Right now "git hash-object" will do some basic sanity checks of the
input using the usual parser code. This series teaches it to use the
fsck code instead, which should catch more things. See patch 6 for some
discussion of the implications.

The reason this is marked as an RFC is that at the end, compiling with
SANITIZE=address will provoke a failure in t3800. The issue is that
fsck_tag_standalone(), when fed a buffer/size combo, will look for a NUL
at the end of the headers, which might be buffer[size]. This is usually
OK for objects we've loaded from the odb, because we intentionally stick
an extra NUL at the end for safety. But here index_mem() may get an
arbitrary buffer.

I'm not sure yet of the right path forward. It's not too hard to add an
extra NUL in most cases, but one code path will mmap a file on disk. And
sticking a NUL there is hard (we already went down that road trying to
avoid REG_STARTEND for grep, and there wasn't a good solution).

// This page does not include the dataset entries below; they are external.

(* ===== verification/ClusterScan.v ===== *)
(** * Scanning a cluster: the coordinator, its workers and their progress

    [IDHANServer/src/scanning]: [ScanProgress.cpp] and the rest of
    [clusterScan.cpp], with the job of [httpapi/clusterScan.cpp].

    [scheduleFiles] walks the directory and starts a worker per file, at most
    [concurrency] at a time; workers run [scanFile] of [ScanFiles.v], one
    request after the other, set the stop flag, and hand their outcome back
    through a bounded queue.  The coordinator and each worker are state machines
    whose steps are the accesses to what they share; all interleavings are the
    runs of [scan_step], with every answer the environment may give. *)
From S2P Require Import Prelude StringView Json ScanFiles.

(** [path::lexically_relative] of a path on a base with the same root. *)
Fixpoint lexically_relative (p base : path) : path :=
  match p, base with
  | c :: p', b :: base' => if String.eqb c b then lexically_relative p' base' else repeat ".." (length base) ++ p
  | p, [] => match p with [] => ["."] | _ => p end
  | [], base => repeat ".." (length base)
  end.

(** ** Progress *)

Record FileTask := mkTask { task_path : string; stage : string }.

Record ScanProgress := mkScanProgress {
  m_phase : string;
  m_checked_records : Z;
  m_counted_files : Z;
  m_total_files : option Z;
  m_scheduled_files : Z;
  m_processed_files : Z;
  m_processed_bytes : Z;
  m_failed_count : Z;
  m_tasks : gmap Z FileTask;
  m_last_failure : option ScanFailure
}.

Definition ScanProgress_make : ScanProgress := mkScanProgress "verifying_cluster" 0 0 None 0 0 0 0 ∅ None.

Definition setPhase (phase : string) (p : ScanProgress) : ScanProgress :=
  mkScanProgress phase (m_checked_records p) (m_counted_files p) (m_total_files p) (m_scheduled_files p) (m_processed_files p)
    (m_processed_bytes p) (m_failed_count p) (if String.eqb phase "failed" then ∅ else m_tasks p) (m_last_failure p).

Definition checkedRecord (p : ScanProgress) : ScanProgress :=
  mkScanProgress (m_phase p) (wrapu 64 (m_checked_records p + 1)) (m_counted_files p) (m_total_files p) (m_scheduled_files p)
    (m_processed_files p) (m_processed_bytes p) (m_failed_count p) (m_tasks p) (m_last_failure p).

Definition countedFile (p : ScanProgress) : ScanProgress :=
  mkScanProgress (m_phase p) (m_checked_records p) (wrapu 64 (m_counted_files p + 1)) (m_total_files p) (m_scheduled_files p)
    (m_processed_files p) (m_processed_bytes p) (m_failed_count p) (m_tasks p) (m_last_failure p).

Definition finishCounting (complete : bool) (p : ScanProgress) : ScanProgress :=
  mkScanProgress (m_phase p) (m_checked_records p) (m_counted_files p) (if complete then Some (m_counted_files p) else m_total_files p)
    (m_scheduled_files p) (m_processed_files p) (m_processed_bytes p) (m_failed_count p) (m_tasks p) (m_last_failure p).

(** [emplace] keeps a task that is already there. *)
Definition beginFile (file : path) (p : ScanProgress) : Z * ScanProgress :=
  let task_id := wrapu 64 (m_scheduled_files p + 1) in
  (task_id,
   mkScanProgress (m_phase p) (m_checked_records p) (m_counted_files p) (Z.max task_id <$> m_total_files p) task_id (m_processed_files p)
     (m_processed_bytes p) (m_failed_count p)
     (match m_tasks p !! task_id with Some _ => m_tasks p | None => <[task_id := mkTask (path_string file) "checking_record"]> (m_tasks p) end)
     (m_last_failure p)).

Definition with_tasks (tasks : gmap Z FileTask) (p : ScanProgress) : ScanProgress :=
  mkScanProgress (m_phase p) (m_checked_records p) (m_counted_files p) (m_total_files p) (m_scheduled_files p) (m_processed_files p)
    (m_processed_bytes p) (m_failed_count p) tasks (m_last_failure p).

(** [at] throws when there is no such task. *)
Definition setStage (task_id : Z) (s : string) (p : ScanProgress) : result ScanProgress :=
  match m_tasks p !! task_id with
  | Some task => Ok (with_tasks (<[task_id := mkTask (task_path task) s]> (m_tasks p)) p)
  | None => Throw (out_of_range "map::at")
  end.

Definition finishFile (task_id bytes : Z) (p : ScanProgress) : ScanProgress :=
  mkScanProgress (m_phase p) (m_checked_records p) (m_counted_files p) (m_total_files p) (m_scheduled_files p)
    (wrapu 64 (m_processed_files p + 1)) (wrapu 64 (m_processed_bytes p + bytes)) (m_failed_count p) (delete task_id (m_tasks p))
    (m_last_failure p).

Definition progressFailure (file : path) (message : string) (p : ScanProgress) : ScanProgress :=
  mkScanProgress (m_phase p) (m_checked_records p) (m_counted_files p) (m_total_files p) (m_scheduled_files p) (m_processed_files p)
    (m_processed_bytes p) (wrapu 64 (m_failed_count p + 1)) (m_tasks p) (Some (mkFailure file message)).

Definition finishScan (stopped : bool) (p : ScanProgress) : ScanProgress :=
  mkScanProgress (if stopped then "stopped" else "completed") (m_checked_records p) (m_counted_files p)
    (if stopped then m_total_files p else Some (m_processed_files p)) (m_scheduled_files p) (m_processed_files p) (m_processed_bytes p)
    (m_failed_count p) (m_tasks p) (m_last_failure p).

Section snapshot.
Context {J : Json}.

(** The tasks in the order of the map. *)
Definition task_list (tasks : gmap Z FileTask) : list (Z * FileTask) :=
  omap (fun id => pair id <$> tasks !! id) (sort_ints (base.elements (dom tasks))).

Definition failure_json (f : ScanFailure) : Value :=
  set_member "error" (of_string (f_message f)) (set_member "path" (of_string (path_string (f_path f))) empty_object).

Definition task_json (task : Z * FileTask) : Value :=
  set_member "stage" (of_string (stage (snd task))) (set_member "path" (of_string (task_path (snd task)))
    (set_member "task_id" (of_uint (fst task)) empty_object)).

Definition put_totals (p : ScanProgress) (v : Value) : Value :=
  match m_total_files p with
  | Some total =>
      set_member "remaining_files" (of_uint (wrapu 64 (total - m_processed_files p))) (set_member "total_files" (of_uint total) v)
  | None => v
  end.

Definition put_last_failure (p : ScanProgress) (v : Value) : Value :=
  match m_last_failure p with Some f => set_member "last_failure" (failure_json f) v | None => v end.

Definition snapshot (p : ScanProgress) : Value :=
  set_member "tasks" (foldl append empty_array (task_json <$> task_list (m_tasks p)))
    (put_last_failure p (put_totals p
      (foldl (fun v kx => set_member (fst kx) (snd kx) v) empty_object [
        ("kind", of_string "cluster_scan");
        ("phase", of_string (m_phase p));
        ("checked_records", of_uint (m_checked_records p));
        ("counted_files", of_uint (m_counted_files p));
        ("processed_files", of_uint (m_processed_files p));
        ("processed_bytes", of_uint (m_processed_bytes p));
        ("failed_count", of_uint (m_failed_count p));
        ("active_files", of_uint (Z.of_nat (size (m_tasks p))))]))).
End snapshot.

(** ** Totals *)

Record ScanTotals := mkTotals { file_count : Z; byte_size : Z; failed_count : Z; failures : list ScanFailure }.

Definition ScanTotals_make : ScanTotals := mkTotals 0 0 0 [].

The other option is having the fsck code avoid looking past the size it
was given. I think the intent is that this should work, from commits
like 4d0d89755e (Make sure fsck_commit_buffer() does not run out of the
buffer, 2014-09-11). We do use skip_prefix() and parse_oid_hex(), which
won't respect the size, but I think[1] that's OK because we'll have
parsed up to the end-of-header beforehand (and those functions would
never match past there).

Which would mean that 9a1a3a4d4c (mktag: allow omitting the header/body
\n separator, 2021-01-05) and acf9de4c94 (mktag: use fsck instead of
custom verify_tag(), 2021-01-05) were buggy, and we can just fix them.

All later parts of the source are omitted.